■ REQUIRED ACTION
Copy each line of the entries beneath that contains the word "None".
──────
(** Modelled from the spec: [operator>] of [query_result], which the lambda
    handed to [std::sort] in [_query] applies.  [query_result] is declared in
    [mapnik_vector_tile.hpp], which is not among the sources; the spec says
    that the comparator orders by distance only. *)
Definition query_result_gt (a b : query_result) : bool :=
  d_gt (qr_distance a) (qr_distance b).

Definition string_empty (s : string) : bool :=
  match s with EmptyString => true | _ => false end.

Definition get_message (f : pbf_field) : except pbf_reader :=
  match f with
  | pbf_message _ fields => Ok fields
  | _ => Raise pbf_exception
  end.

Definition reproject_error : string := "could not reproject lon/lat to mercator".

Module VectorTile.

Section query.
Context `{M : mapnik_api}.

(** The [while ((feature = fs->next()))] loop of [_query]; [layer] is the
    name the results are tagged with. *)
Fixpoint query_features (fs : list feature) (x y tolerance : double) (layer : string)
  (arr : list query_result) : except (list query_result) :=
  match fs with
  | [] => Ok arr
  | feature :: rest =>
      let p2p := path_to_point_distance (feature_geometry feature) x y in
      match tr_backward (detail.x_hit p2p) (detail.y_hit p2p) with
      | None => Raise reproject_error
      | Some (hx, hy) =>
          if d_ge (detail.distance p2p) d_zero && d_le (detail.distance p2p) tolerance
          then query_features rest x y tolerance layer
                 (arr ++ [mk_query_result layer (detail.distance p2p) hx hy feature])%list
          else query_features rest x y tolerance layer arr
      end
  end.

(** The [while (item.next(LAYERS))] loop of [_query] over every layer. *)
Fixpoint query_layers (item : pbf_reader) (d : merc_tile) (x y tolerance : double)
  (arr : list query_result) : except (list query_result) :=
  match item with
  | [] => Ok arr
  | pbf_corrupt :: _ | pbf_truncated _ :: _ => Raise pbf_exception
  | f :: rest =>
      if pbf_tag f =? Tile_Encoding.LAYERS then
        layer_msg ← get_message f;
        let ds := mk_datasource layer_msg (tile_x d) (tile_y d) (tile_z d) in
        arr' ← query_features (features_at_point ds x y tolerance) x y tolerance
                 (get_name ds) arr;
        query_layers rest d x y tolerance arr'
      else query_layers rest d x y tolerance arr
  end.

Definition _query (d : merc_tile) (lon lat tolerance : double) (layer_name : string)
  : except (list query_result) :=
  if is_empty d then Ok []
  else
    match tr_forward lon lat with
    | None => Raise reproject_error
    | Some (x, y) =>
        arr ← (if negb (string_empty layer_name) then
                 match layer_reader d layer_name with
                 | Some layer_msg =>
                     let ds := mk_datasource layer_msg (tile_x d) (tile_y d) (tile_z d) in
                     query_features (features_at_point ds x y tolerance) x y tolerance
                       layer_name []
                 | None => Ok []
                 end
               else query_layers (tile_buffer d) d x y tolerance []);
        Ok (std_sort (fun a b => query_result_gt a b) arr)
    end.

(** [VectorTile::query]: argument checks, then [_query] directly or through
    the work queue when the last argument is a function. *)
Definition query_options (info : list js_value) : checked (double * string) :=
  if (length info <? 2)%nat || negb (IsNumber (arg info 0)) || negb (IsNumber (arg info 1))
  then Reject Error "expects lon,lat info"
  else if (2 <? length info)%nat then
    if negb (IsObject (arg info 2))
    then Reject TypeError "optional third argument must be an options object"
    else
      let options := arg info 2 in
      tolerance ← number_option options "tolerance"
                    TypeError "tolerance value must be a number" d_zero;
      layer_name ← string_option options "layer"
                     TypeError "layer value must be a string" EmptyString;
      Accept (tolerance, layer_name)
  else Accept (d_zero, EmptyString).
──────
■ TASK ANSWER
      | None => Raise reproject_error
    | None => Raise reproject_error
                 | None => Ok []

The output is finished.